> _What you will do_
From the listing below, reproduce word for word the part that opens with the line containing "Ok [(op, VObj" and closes with the line containing "as (C & _ & Ne & _)."; reproduce nothing else.

◇ ◇ ◇ ◇ ◇

Lemma obj_has_false (k : string) (o : obj) :
  obj_has k o = false -> ~ In k (map fst o).
Proof.
  unfold obj_has. induction o as [|[k1 v1] o IH]; cbn [obj_get map fst]; [auto|].
  destruct (String.eqb_spec k k1) as [->|N]; [discriminate|].
  intros H [E|I]; [congruence | now apply IH].
Qed.

Lemma keys_obj_insert_index (n : N) (k k' : string) (v : value) (o : obj) :
  In k' (map fst (obj_insert_index n k v o)) <-> k' = k \/ In k' (map fst o).
Proof.
  induction o as [|[k1 v1] o IH]; cbn [obj_insert_index map fst In].
  - intuition.
  - destruct (index_of_string k1) as [m|]; [destruct (N.ltb n m)|]; cbn [map fst In];
      rewrite ?IH; intuition.
Qed.

Lemma NoDup_obj_insert_index (n : N) (k : string) (v : value) (o : obj) :
  ~ In k (map fst o) -> NoDup (map fst o) ->
  NoDup (map fst (obj_insert_index n k v o)).
Proof.
  induction o as [|[k1 v1] o IH]; cbn [obj_insert_index map fst]; intros N0 ND.
  - repeat constructor. intros [].
  - inversion ND as [|? ? N1 ND']; subst.
    destruct (index_of_string k1) as [m|]; [destruct (N.ltb n m)|]; cbn [map fst].
    + constructor; [exact N0 | exact ND].
    + constructor.
      * rewrite keys_obj_insert_index. intros [->|I]; [|contradiction].
        apply N0. now left.
      * apply IH; [|exact ND']. intros I. apply N0. now right.
    + constructor; [exact N0 | exact ND].
Qed.

(** A write keeps the keys of an object distinct. *)
Lemma NoDup_obj_set (k : string) (v : value) (o : obj) :
  NoDup (map fst o) -> NoDup (map fst (obj_set k v o)).
Proof.
  intros ND. unfold obj_set. destruct (obj_has k o) eqn:H.
  - now rewrite keys_obj_replace.
  - apply obj_has_false in H. destruct (index_of_string k).
    + now apply NoDup_obj_insert_index.
    + rewrite map_app. cbn [map fst]. apply NoDup_app.
      * exact ND.
      * repeat constructor. intros [].
      * intros x I [<-|[]]. contradiction.
Qed.

End ObjFacts.

(** ** [translateMixinAttrs] *)

Section MixinAttrs.
Import JS Driver Storage Props MoreProps JSFacts MoreFacts ObjFacts.

(** The loop counts its entries, keeps the keys of the accumulator
    distinct, and leaves it non-empty as soon as there is an entry. *)
Lemma mixin_entries_shape (rec : value -> result obj) (mixin : Ref) (es : obj) :
  forall attrs count attrs' count',
    mixin_entries rec mixin es attrs count = Ok (attrs', count') ->
    count' = count + length es
    /\ (es = [] -> attrs' = attrs)
    /\ (attrs <> [] \/ es <> [] -> attrs' <> [])
    /\ (NoDup (map fst attrs) -> NoDup (map fst attrs')).
Proof.
  induction es as [|[k v] es IH]; intros attrs count attrs' count'; cbn [mixin_entries].
  - intros [= <- <-]. repeat split; auto. intros [H|H]; congruence.
  - assert (Step : forall a,
      mixin_entries rec mixin es (obj_set (fst a) (snd a) attrs) (S count) = Ok (attrs', count') ->
      count' = count + length ((k, v) :: es)
      /\ ((k, v) :: es = [] -> attrs' = attrs)
      /\ (attrs <> [] \/ (k, v) :: es <> [] -> attrs' <> [])
      /\ (NoDup (map fst attrs) -> NoDup (map fst attrs'))).
    { intros a E. destruct (IH _ _ _ _ E) as (C & _ & Ne & ND).
      split; [cbn [length]; lia|]. split; [discriminate|].
      split; [intros _; apply Ne; left; apply obj_set_not_nil|].
      intros H. apply ND. now apply NoDup_obj_set. }
    destruct (startsWith k "$").
    + destruct (rec v) as [sub|]; cbn [rbind]; [|discriminate].
      apply (Step (k, VObj sub)).
    + apply (Step ((mixin ++ "." ++ k)%string, v)).
Qed.

Lemma translateMixinAttrs_unfold (mixin : Ref) (attributes : value) :
  translateMixinAttrs mixin attributes =
  match attributes with
  | VObj es | VInherit _ es =>
      let? r := mixin_entries (translateMixinAttrs mixin) mixin es [] 0 in
      Ok (mixin_marker mixin r)
  | _ =>
      let? es := entries attributes in
      let? r := mixin_entries (fun _ => Ok []) mixin es [] 0 in
      Ok (mixin_marker mixin r)
  end.
Proof. destruct attributes; reflexivity. Qed.

(** Whatever the loop ran on, what [translateMixinAttrs] returns comes from
    a run of the loop followed by the marker step. *)
Lemma translateMixinAttrs_run (mixin : Ref) (attributes : value) (attrs : obj) :
  translateMixinAttrs mixin attributes = Ok attrs ->
  exists rec es r,
    mixin_entries rec mixin es [] 0 = Ok r /\ attrs = mixin_marker mixin r
    /\ (forall o, attributes = VObj o -> es = o /\ rec = translateMixinAttrs mixin).
Proof.
  rewrite translateMixinAttrs_unfold. destruct attributes; cbn [entries rbind];
    try discriminate.
  - intros [= <-]. exists (fun _ => Ok []), [], ([], 0). repeat split; discriminate.
  - intros [= <-]. exists (fun _ => Ok []), [], ([], 0). repeat split; discriminate.
  - destruct (mixin_entries _ mixin (indexed VStr 0 (chars s)) [] 0) as [r|] eqn:M;
      cbn [rbind]; [|discriminate].
    intros [= <-]. exists (fun _ => Ok []), (indexed VStr 0 (chars s)), r.
    repeat split; auto; discriminate.
  - destruct (mixin_entries _ mixin (indexed (fun x => x) 0 elems) [] 0) as [r|] eqn:M;
      cbn [rbind]; [|discriminate].
    intros [= <-]. exists (fun _ => Ok []), (indexed (fun x => x) 0 elems), r.
    repeat split; auto; discriminate.
  - destruct (mixin_entries (translateMixinAttrs mixin) mixin props [] 0) as [r|] eqn:M;
      cbn [rbind]; [|discriminate].
    intros [= <-]. exists (translateMixinAttrs mixin), props, r.
    split; [exact M|]. split; [reflexivity|]. intros o [= <-]. auto.
  - destruct (mixin_entries (translateMixinAttrs mixin) mixin props [] 0) as [r|] eqn:M;
      cbn [rbind]; [|discriminate].
    intros [= <-]. exists (translateMixinAttrs mixin), props, r.
    split; [exact M|]. split; [reflexivity|]. discriminate.
Qed.

Lemma translateMixinAttrs_keys_distinct (mixin : Ref) (attributes : value) (attrs : obj) :
  translateMixinAttrs mixin attributes = Ok attrs -> NoDup (map fst attrs).
Proof.
  intros T. destruct (translateMixinAttrs_run _ _ _ T) as (rec & es & [a c] & M & -> & _).
  destruct (mixin_entries_shape _ _ _ _ _ _ _ M) as (_ & _ & _ & ND).
  unfold mixin_marker. cbn [fst snd]. destruct (Nat.eqb c 0).
  - apply NoDup_obj_set, ND. constructor.
  - apply ND. constructor.
Qed.

(** X4. [translateMixinAttrs] never returns a map without keys: the
    placeholder stands in where the attributes have none. The same holds
    under an operator: an operator key over an empty map is translated to
    the operator over the placeholder. *)
Theorem translateMixinAttrs_never_empty (mixin : Ref) (attributes : value) (attrs : obj) (op : string) :
  (translateMixinAttrs mixin attributes = Ok attrs -> attrs <> [])
  /\ (startsWith op "$" = true ->
      translateMixinAttrs mixin (VObj [(op, VObj [])]) =
        Ok [(op, VObj [((mixin ++ "." ++ "__mixin")%string, VStr "true")])]).
Proof.
  split.
  - intros T. destruct (translateMixinAttrs_run _ _ _ T) as (rec & es & [a c] & M & -> & _).
    destruct (mixin_entries_shape _ _ _ _ _ _ _ M) as (C & _ & Ne & _).
    unfold mixin_marker. cbn [fst snd]. destruct (Nat.eqb c 0) eqn:Z.
    + apply obj_set_not_nil.
    + apply Ne. right. intros ->. cbn [length] in C. subst c. discriminate.
  - intros O. rewrite translateMixinAttrs_unfold. cbn [mixin_entries]. rewrite O.
    rewrite translateMixinAttrs_unfold. cbn [mixin_entries rbind mixin_marker fst snd Nat.eqb].
    now rewrite !obj_set_nil.
Qed.

(** The loop over plain keys: every field is written under the mixin. *)
Lemma mixin_entries_plain (rec : value -> result obj) (mixin : Ref) (es : obj) :
  Forall (fun kv => startsWith (fst kv) "$" = false) es ->
  NoDup (map fst es) ->
  forall attrs count, exists attrs',
    mixin_entries rec mixin es attrs count = Ok (attrs', count + length es)
    /\ (forall k, obj_get (mixin ++ "." ++ k) attrs' =
                  match obj_get k es with
                  | Some v => Some v
                  | None => obj_get (mixin ++ "." ++ k) attrs
                  end)
    /\ (forall k' v, In (k', v) attrs' ->
          In (k', v) attrs
          \/ exists k, k' = (mixin ++ "." ++ k)%string /\ In (k, v) es).
Proof.
  induction 1 as [|[k0 v0] es P _ IH]; intros ND attrs count; cbn [mixin_entries].
  - exists attrs. rewrite Nat.add_0_r. repeat split; auto.
  - cbn [fst] in P. rewrite P. cbn [map fst] in ND. inversion ND as [|? ? N0 ND']; subst.
    destruct (IH ND' (obj_set (mixin ++ "." ++ k0) v0 attrs) (S count))
      as (attrs' & E & G & I).
    exists attrs'. split; [rewrite E; cbn [length]; do 2 f_equal; lia|]. split.
    + intros k. rewrite G. cbn [obj_get].
      destruct (String.eqb_spec k k0) as [->|Nk].
      * assert (G0 : obj_get k0 es = None).
        { destruct (obj_get k0 es) eqn:X; [|reflexivity].
          exfalso. apply N0. apply obj_get_In in X.
          change k0 with (fst (k0, v)). now apply in_map. }
        rewrite G0. apply obj_get_set_same.
      * destruct (obj_get k es); [reflexivity|].
        apply obj_get_set_other. apply String.eqb_neq. intros A.
        apply append_inj_l in A. cbn [append] in A. now injection A.
    + intros k' v Hin. destruct (I k' v Hin) as [Ha|(k & -> & He)].
      * apply In_obj_set in Ha as [[-> ->]|Ha]; [|now left].
        right. exists k0. split; [reflexivity | now left].
      * right. exists k. split; [reflexivity | now right].
Qed.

◇ ◇ ◇ ◇ ◇

> _Output for this task_
        Ok [(op, VObj [((mixin ++ "." ++ "__mixin")%string, VStr "true")])]).
Proof.
  split.
  - intros T. destruct (translateMixinAttrs_run _ _ _ T) as (rec & es & [a c] & M & -> & _).
    destruct (mixin_entries_shape _ _ _ _ _ _ _ M) as (C & _ & Ne & _).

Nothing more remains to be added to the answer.